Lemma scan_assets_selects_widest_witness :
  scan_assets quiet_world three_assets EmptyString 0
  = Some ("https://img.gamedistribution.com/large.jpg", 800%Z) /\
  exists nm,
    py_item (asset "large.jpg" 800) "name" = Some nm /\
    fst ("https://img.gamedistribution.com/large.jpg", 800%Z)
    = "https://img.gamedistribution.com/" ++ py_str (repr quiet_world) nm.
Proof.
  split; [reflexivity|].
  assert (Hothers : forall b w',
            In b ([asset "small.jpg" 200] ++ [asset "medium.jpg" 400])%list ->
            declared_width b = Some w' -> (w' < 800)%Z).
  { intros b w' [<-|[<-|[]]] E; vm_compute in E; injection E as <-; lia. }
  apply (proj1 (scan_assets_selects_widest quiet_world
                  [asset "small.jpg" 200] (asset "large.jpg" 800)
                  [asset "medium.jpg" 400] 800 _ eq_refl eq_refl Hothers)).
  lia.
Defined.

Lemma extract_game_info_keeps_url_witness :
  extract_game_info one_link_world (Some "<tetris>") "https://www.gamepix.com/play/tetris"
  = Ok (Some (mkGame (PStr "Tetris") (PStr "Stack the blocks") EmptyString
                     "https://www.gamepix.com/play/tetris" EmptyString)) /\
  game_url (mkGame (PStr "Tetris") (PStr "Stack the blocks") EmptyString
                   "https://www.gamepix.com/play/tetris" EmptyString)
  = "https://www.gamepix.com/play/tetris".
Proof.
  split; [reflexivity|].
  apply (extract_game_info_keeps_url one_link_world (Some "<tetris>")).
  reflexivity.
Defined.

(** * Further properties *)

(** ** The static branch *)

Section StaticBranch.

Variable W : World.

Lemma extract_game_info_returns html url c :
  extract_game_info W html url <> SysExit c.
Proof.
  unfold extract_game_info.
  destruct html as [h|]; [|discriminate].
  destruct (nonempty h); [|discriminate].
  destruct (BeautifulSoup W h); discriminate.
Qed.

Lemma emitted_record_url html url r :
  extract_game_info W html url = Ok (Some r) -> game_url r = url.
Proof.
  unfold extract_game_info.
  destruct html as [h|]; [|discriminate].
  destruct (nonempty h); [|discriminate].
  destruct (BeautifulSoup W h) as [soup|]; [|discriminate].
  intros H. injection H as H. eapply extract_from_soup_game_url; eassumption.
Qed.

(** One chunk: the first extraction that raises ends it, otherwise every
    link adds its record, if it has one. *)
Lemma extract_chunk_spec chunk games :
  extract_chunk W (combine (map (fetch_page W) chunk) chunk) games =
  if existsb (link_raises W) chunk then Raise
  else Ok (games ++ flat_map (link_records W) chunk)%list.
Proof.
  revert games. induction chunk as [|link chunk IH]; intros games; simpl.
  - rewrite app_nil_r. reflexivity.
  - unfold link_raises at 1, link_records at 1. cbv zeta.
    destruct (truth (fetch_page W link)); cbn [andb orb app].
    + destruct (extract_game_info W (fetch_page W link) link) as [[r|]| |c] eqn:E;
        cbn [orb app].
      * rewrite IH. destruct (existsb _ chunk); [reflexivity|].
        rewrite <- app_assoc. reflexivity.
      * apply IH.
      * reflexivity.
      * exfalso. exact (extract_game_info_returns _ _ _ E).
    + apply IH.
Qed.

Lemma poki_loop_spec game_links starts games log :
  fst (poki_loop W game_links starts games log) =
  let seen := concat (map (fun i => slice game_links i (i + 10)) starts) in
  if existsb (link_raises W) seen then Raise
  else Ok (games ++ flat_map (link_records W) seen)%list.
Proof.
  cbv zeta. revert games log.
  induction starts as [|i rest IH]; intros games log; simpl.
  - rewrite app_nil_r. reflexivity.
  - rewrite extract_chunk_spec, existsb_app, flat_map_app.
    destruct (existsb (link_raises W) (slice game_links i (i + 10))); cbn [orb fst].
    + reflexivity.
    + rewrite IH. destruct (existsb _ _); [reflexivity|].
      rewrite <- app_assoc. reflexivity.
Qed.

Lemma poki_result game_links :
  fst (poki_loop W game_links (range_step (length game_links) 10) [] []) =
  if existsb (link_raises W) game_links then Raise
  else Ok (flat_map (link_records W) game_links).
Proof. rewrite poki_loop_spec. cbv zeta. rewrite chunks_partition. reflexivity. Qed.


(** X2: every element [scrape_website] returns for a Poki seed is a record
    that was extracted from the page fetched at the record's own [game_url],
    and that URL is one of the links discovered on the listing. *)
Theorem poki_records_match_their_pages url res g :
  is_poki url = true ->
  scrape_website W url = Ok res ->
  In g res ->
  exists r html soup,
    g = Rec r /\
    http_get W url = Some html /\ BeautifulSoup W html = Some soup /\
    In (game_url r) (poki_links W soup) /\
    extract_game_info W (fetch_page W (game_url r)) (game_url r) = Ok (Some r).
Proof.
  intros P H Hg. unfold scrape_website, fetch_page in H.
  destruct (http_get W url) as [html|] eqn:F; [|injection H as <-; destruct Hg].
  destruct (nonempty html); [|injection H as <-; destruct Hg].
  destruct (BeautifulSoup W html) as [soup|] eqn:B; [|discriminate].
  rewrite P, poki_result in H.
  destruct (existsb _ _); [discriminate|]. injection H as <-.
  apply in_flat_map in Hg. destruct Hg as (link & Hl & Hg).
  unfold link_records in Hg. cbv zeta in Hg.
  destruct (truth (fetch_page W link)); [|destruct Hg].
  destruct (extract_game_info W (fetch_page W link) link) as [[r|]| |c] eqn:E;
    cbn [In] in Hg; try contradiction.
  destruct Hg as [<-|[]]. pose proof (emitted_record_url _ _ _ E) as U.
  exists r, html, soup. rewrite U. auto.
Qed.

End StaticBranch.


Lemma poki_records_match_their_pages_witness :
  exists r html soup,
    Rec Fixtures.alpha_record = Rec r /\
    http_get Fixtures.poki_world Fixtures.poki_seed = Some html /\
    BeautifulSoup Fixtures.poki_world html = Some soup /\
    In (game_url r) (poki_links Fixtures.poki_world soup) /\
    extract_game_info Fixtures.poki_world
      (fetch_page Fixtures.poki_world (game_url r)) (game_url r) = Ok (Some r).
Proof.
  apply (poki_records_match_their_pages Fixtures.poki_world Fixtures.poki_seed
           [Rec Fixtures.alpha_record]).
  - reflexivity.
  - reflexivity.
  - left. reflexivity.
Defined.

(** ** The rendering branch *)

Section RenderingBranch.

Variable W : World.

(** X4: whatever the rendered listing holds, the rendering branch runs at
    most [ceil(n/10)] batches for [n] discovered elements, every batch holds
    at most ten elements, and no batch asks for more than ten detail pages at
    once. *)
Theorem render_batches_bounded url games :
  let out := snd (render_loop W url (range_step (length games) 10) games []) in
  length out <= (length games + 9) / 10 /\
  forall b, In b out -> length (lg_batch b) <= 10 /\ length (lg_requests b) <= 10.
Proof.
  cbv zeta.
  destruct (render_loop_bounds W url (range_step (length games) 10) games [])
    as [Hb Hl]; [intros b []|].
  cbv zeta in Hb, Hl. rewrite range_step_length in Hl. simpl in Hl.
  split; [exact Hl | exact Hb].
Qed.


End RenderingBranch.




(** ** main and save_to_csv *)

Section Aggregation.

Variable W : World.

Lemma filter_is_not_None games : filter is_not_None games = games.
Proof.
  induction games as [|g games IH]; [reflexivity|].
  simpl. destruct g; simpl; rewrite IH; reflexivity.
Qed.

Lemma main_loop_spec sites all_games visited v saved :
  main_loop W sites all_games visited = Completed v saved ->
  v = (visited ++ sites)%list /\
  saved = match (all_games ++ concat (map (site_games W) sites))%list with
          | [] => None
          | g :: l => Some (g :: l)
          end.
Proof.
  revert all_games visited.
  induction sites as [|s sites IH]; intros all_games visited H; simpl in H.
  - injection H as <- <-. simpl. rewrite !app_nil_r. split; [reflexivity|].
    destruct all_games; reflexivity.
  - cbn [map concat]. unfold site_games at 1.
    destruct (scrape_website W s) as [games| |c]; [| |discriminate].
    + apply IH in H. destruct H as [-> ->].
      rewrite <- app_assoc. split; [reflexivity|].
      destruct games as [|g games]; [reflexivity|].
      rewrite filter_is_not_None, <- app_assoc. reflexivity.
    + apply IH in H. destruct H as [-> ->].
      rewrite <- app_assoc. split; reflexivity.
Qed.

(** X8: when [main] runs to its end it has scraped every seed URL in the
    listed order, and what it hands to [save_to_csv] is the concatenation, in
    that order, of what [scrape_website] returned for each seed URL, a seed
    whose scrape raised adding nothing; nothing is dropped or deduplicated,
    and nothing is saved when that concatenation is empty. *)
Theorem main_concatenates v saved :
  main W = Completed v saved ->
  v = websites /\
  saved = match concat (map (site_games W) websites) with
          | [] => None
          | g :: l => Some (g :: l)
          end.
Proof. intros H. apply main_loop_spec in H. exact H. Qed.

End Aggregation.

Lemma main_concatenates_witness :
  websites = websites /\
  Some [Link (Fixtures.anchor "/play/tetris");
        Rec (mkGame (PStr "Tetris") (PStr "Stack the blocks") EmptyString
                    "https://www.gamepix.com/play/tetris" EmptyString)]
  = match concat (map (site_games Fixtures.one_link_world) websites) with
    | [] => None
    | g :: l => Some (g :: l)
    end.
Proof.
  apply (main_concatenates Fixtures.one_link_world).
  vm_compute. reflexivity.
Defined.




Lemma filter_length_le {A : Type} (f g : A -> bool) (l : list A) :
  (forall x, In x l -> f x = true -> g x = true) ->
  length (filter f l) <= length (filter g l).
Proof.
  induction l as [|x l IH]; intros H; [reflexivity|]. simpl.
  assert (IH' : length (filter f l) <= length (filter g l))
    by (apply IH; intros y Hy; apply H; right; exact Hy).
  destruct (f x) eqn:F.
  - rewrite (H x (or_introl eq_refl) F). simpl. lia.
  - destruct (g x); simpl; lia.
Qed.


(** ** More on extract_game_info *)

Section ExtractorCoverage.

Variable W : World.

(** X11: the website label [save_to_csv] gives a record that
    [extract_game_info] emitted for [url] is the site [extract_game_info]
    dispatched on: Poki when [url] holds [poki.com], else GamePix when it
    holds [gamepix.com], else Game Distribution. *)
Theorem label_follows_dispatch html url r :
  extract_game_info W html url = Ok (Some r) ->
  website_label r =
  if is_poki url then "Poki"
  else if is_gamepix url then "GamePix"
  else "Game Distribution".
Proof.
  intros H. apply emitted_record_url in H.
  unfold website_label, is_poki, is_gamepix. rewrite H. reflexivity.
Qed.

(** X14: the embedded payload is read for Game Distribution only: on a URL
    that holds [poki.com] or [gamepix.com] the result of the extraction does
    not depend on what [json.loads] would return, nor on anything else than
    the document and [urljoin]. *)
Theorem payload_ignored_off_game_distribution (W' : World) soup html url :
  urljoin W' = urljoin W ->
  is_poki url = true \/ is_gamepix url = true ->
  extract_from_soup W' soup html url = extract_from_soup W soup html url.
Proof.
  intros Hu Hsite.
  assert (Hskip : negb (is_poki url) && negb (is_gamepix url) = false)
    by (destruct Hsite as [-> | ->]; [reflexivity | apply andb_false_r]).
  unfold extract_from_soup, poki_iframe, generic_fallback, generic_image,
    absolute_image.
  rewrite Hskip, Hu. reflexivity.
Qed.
* * *
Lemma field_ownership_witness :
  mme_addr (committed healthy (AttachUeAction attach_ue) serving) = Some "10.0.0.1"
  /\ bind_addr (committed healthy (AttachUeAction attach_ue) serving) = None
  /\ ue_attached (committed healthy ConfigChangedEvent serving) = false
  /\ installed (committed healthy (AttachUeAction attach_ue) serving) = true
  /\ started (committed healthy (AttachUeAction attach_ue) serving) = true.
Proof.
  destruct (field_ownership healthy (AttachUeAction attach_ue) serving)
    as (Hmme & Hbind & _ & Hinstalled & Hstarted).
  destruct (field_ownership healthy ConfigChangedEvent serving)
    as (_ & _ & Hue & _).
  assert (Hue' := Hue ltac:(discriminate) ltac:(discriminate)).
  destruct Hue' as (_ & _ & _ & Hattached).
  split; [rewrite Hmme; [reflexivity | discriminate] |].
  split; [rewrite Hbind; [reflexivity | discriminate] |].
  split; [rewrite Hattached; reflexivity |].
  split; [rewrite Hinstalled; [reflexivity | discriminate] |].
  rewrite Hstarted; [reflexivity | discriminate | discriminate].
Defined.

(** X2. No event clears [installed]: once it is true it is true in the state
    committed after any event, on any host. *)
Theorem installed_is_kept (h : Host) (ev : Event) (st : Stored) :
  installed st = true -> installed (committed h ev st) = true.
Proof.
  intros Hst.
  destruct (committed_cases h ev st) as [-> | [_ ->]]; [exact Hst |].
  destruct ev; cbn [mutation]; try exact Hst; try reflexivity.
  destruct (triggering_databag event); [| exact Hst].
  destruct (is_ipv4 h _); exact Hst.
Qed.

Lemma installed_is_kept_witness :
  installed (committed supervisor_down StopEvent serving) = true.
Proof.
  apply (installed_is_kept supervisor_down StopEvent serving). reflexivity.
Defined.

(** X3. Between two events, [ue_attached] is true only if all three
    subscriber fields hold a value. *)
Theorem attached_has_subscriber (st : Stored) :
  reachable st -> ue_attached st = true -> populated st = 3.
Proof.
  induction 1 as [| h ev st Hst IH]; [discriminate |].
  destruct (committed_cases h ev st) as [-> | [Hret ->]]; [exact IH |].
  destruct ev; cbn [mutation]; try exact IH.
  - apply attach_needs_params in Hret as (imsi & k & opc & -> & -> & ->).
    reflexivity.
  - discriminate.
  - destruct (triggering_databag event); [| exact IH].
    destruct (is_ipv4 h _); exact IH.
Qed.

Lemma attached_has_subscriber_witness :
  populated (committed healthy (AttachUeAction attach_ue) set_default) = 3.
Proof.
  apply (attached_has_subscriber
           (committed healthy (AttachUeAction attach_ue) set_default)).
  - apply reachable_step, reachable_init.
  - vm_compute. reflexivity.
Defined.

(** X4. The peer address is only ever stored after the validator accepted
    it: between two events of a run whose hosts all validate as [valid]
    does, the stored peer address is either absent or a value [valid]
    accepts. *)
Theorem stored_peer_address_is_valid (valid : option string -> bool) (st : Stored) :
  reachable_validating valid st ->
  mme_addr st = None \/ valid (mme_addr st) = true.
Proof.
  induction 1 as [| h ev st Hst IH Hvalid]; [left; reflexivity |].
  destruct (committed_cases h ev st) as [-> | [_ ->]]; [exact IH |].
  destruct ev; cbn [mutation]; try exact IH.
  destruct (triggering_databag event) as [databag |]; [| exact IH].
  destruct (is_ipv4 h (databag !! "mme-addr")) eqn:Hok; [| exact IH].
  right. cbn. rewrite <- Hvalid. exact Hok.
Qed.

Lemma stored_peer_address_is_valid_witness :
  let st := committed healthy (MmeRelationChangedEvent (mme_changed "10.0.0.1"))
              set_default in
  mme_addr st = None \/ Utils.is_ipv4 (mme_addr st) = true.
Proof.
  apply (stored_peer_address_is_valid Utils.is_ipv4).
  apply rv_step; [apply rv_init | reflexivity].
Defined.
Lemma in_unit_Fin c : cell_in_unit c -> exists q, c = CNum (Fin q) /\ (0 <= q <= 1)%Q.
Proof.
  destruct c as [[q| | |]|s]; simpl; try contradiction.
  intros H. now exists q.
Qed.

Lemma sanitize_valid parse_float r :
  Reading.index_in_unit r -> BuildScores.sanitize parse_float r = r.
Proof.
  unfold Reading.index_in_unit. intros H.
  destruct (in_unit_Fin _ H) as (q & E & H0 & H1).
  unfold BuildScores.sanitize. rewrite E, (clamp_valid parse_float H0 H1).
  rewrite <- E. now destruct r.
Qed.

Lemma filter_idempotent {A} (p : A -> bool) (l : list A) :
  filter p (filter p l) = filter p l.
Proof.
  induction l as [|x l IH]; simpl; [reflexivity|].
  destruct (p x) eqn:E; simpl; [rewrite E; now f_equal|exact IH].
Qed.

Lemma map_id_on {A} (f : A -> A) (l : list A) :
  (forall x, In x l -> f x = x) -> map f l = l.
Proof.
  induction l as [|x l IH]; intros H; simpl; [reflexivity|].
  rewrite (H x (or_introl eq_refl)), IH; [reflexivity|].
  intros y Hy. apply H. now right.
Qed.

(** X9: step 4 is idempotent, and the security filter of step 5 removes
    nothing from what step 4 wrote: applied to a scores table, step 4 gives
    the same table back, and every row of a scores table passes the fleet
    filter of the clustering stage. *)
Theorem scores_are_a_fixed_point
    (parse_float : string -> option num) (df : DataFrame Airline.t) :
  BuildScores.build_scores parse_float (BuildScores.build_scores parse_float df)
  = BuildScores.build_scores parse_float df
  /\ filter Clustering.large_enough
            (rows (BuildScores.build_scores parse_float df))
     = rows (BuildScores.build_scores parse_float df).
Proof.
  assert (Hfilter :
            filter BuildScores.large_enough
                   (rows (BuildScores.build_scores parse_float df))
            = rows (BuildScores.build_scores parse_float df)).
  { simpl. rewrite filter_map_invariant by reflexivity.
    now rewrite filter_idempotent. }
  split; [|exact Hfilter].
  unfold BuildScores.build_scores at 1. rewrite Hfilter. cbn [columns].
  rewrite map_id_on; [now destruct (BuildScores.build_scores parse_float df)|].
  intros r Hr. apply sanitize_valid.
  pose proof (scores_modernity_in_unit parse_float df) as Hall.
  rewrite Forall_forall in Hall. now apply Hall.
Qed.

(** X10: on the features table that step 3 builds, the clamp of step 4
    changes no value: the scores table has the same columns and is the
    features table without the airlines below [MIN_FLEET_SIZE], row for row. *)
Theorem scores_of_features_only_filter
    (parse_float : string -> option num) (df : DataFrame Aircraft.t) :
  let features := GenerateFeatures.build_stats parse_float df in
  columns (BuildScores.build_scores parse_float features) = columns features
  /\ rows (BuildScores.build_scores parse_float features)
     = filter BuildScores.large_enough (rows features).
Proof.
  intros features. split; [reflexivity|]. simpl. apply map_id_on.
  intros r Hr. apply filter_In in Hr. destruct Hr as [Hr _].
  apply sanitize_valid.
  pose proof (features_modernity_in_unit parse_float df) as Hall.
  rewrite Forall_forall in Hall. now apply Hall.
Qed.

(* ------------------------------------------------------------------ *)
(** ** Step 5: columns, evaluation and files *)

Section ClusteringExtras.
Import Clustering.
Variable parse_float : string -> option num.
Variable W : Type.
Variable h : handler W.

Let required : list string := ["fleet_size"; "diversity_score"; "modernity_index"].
---
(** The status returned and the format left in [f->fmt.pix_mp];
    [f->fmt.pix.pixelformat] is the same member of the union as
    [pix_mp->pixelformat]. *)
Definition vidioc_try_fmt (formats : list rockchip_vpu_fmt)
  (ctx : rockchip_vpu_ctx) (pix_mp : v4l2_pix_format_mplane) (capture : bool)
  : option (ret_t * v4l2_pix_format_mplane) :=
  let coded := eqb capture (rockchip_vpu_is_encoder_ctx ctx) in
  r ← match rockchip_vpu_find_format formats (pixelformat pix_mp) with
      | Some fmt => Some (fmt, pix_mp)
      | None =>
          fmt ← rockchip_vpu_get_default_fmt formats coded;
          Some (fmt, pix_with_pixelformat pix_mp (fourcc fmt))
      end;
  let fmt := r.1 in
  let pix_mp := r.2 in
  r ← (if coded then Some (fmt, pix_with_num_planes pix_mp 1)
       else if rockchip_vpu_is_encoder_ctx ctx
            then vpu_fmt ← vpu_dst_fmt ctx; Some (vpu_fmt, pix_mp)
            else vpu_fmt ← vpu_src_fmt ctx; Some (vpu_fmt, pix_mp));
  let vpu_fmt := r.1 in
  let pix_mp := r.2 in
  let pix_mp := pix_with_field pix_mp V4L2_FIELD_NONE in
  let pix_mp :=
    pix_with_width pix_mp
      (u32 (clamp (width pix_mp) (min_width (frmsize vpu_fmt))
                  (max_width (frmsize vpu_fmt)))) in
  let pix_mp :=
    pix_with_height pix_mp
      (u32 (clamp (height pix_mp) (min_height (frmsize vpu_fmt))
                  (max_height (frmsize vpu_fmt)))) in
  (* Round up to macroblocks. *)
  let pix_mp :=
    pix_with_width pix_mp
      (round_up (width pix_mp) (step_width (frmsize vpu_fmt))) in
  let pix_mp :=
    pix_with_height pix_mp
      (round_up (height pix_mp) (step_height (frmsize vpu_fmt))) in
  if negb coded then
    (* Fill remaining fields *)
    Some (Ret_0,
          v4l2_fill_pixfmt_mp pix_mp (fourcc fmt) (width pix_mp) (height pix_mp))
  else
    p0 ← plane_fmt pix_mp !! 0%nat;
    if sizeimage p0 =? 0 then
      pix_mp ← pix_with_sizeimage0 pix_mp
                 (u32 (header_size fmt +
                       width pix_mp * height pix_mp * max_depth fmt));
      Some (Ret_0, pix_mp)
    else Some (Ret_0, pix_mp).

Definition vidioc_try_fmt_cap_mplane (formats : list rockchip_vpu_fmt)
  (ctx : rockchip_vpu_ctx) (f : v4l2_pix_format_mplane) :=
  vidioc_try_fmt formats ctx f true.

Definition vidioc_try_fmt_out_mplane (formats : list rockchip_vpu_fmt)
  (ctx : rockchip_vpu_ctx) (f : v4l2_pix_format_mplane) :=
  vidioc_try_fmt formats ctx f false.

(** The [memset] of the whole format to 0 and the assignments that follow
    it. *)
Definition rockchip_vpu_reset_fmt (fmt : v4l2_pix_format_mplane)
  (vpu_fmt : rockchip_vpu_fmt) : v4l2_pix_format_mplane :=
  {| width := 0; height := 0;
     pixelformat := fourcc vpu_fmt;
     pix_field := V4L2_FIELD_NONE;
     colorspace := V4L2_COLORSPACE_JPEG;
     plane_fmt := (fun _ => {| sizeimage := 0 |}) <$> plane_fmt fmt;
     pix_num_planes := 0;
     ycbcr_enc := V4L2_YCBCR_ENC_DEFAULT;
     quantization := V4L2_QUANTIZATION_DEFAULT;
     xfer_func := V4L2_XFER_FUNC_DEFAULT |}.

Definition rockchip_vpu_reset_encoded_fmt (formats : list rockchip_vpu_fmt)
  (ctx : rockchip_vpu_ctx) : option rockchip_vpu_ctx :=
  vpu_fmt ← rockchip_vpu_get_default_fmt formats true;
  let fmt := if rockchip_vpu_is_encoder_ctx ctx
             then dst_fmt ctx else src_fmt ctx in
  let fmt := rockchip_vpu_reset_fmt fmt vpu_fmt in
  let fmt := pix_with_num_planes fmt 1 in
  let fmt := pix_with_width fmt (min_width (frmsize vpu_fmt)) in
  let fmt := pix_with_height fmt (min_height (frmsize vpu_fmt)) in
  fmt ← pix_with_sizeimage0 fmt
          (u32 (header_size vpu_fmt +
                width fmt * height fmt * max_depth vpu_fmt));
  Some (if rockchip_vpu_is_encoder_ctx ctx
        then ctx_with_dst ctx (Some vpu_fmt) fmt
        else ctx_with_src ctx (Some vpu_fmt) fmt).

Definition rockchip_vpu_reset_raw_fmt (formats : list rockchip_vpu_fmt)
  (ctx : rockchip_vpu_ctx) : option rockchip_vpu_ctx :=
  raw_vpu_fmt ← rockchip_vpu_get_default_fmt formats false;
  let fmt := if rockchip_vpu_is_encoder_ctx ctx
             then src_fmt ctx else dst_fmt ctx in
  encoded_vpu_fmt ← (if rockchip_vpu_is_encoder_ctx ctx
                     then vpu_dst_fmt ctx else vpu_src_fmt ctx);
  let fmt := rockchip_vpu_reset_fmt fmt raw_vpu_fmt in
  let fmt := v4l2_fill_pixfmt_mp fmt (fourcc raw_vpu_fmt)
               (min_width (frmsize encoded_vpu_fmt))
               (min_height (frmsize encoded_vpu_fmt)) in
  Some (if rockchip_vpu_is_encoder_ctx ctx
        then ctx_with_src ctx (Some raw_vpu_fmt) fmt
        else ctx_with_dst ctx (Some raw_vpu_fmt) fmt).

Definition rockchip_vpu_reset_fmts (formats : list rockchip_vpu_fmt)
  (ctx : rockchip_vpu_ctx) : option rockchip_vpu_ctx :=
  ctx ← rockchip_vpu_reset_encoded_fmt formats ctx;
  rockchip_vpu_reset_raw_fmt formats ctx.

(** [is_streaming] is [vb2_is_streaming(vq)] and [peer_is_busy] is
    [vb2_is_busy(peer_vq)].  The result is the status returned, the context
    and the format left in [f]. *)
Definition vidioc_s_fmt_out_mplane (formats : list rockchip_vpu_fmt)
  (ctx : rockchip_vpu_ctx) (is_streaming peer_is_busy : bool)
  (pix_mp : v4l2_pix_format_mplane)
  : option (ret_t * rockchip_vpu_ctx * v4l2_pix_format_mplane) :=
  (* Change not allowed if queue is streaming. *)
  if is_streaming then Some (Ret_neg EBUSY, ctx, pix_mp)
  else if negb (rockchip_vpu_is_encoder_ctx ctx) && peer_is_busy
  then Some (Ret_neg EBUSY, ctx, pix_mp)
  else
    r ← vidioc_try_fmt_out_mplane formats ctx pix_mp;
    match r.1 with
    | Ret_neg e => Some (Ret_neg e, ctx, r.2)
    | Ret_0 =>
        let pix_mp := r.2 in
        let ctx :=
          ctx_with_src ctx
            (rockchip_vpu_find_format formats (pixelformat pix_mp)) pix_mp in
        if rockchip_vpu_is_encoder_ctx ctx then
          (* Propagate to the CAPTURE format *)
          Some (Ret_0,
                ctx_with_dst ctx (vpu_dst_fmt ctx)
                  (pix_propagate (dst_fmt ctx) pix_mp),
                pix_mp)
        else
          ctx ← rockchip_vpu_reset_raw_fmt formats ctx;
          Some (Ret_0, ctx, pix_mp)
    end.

What needs to be done: Please copy each line from the material above in which the string "right" appears.

Exercise result:
    by (apply IH; intros y Hy; apply H; right; exact Hy).
  right. cbn. rewrite <- Hvalid. exact Hok.
  intros y Hy. apply H. now right.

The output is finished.